◆ Extracted records
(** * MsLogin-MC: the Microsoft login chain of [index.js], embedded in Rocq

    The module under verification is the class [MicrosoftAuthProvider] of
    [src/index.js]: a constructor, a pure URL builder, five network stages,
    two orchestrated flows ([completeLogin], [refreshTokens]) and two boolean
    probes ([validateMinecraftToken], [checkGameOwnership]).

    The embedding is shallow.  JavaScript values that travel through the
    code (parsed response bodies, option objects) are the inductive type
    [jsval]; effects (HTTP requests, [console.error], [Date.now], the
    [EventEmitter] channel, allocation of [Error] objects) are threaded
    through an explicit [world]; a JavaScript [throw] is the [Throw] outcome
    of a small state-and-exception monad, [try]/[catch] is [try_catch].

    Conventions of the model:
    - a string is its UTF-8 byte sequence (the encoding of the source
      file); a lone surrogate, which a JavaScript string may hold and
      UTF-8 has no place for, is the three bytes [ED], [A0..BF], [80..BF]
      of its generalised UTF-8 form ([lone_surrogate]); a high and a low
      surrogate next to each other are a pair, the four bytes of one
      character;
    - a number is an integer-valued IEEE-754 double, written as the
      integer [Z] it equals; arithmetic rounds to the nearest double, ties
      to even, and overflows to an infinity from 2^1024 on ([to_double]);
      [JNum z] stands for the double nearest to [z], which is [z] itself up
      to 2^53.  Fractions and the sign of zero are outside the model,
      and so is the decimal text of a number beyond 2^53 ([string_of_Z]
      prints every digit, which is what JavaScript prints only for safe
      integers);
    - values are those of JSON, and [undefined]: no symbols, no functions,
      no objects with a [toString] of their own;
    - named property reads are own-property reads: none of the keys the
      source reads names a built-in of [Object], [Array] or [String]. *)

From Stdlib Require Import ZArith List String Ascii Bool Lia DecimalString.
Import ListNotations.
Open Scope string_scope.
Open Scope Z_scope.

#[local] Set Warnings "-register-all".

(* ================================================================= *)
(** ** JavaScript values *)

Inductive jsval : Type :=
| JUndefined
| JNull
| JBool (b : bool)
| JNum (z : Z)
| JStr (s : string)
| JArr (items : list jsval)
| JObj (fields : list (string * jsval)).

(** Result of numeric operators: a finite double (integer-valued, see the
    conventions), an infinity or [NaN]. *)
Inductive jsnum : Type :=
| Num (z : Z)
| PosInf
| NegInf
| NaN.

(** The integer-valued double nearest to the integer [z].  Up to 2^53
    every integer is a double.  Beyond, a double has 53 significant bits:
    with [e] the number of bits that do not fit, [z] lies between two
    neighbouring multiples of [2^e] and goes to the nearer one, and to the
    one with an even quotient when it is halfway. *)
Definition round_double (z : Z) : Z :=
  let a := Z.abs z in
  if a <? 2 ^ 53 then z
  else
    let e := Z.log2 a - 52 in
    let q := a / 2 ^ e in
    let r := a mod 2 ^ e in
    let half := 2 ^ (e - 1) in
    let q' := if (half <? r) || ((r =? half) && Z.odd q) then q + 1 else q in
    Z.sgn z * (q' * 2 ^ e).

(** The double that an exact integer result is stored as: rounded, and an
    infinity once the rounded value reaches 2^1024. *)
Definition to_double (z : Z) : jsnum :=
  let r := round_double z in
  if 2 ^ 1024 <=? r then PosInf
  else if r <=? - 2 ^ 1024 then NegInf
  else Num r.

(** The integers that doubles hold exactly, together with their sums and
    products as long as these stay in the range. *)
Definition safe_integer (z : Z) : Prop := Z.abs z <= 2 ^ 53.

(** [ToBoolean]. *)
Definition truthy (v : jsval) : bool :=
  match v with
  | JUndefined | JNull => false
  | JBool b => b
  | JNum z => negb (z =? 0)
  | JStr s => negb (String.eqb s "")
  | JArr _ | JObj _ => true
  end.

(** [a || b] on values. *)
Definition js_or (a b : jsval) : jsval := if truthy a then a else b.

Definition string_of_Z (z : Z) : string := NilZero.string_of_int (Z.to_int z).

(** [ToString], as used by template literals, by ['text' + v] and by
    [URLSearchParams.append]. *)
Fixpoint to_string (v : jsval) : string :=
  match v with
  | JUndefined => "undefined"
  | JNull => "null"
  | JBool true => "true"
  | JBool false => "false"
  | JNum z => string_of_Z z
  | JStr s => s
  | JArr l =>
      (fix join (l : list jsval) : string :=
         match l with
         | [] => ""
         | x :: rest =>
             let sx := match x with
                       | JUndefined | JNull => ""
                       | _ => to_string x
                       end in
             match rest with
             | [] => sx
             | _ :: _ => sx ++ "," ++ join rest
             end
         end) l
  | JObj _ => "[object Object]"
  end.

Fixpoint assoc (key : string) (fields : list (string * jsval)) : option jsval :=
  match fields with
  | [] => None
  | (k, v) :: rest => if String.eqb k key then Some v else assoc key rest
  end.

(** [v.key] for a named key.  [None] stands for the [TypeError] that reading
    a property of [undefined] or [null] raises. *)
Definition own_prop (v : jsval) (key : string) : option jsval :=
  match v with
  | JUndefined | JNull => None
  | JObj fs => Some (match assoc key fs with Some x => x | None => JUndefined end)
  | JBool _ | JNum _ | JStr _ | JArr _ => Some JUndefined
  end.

◆ TASK
For each line of the data that has the word "hold", report that line.

◆ RESPONSE TO THIS TASK
      file); a lone surrogate, which a JavaScript string may hold and
(** The integers that doubles hold exactly, together with their sums and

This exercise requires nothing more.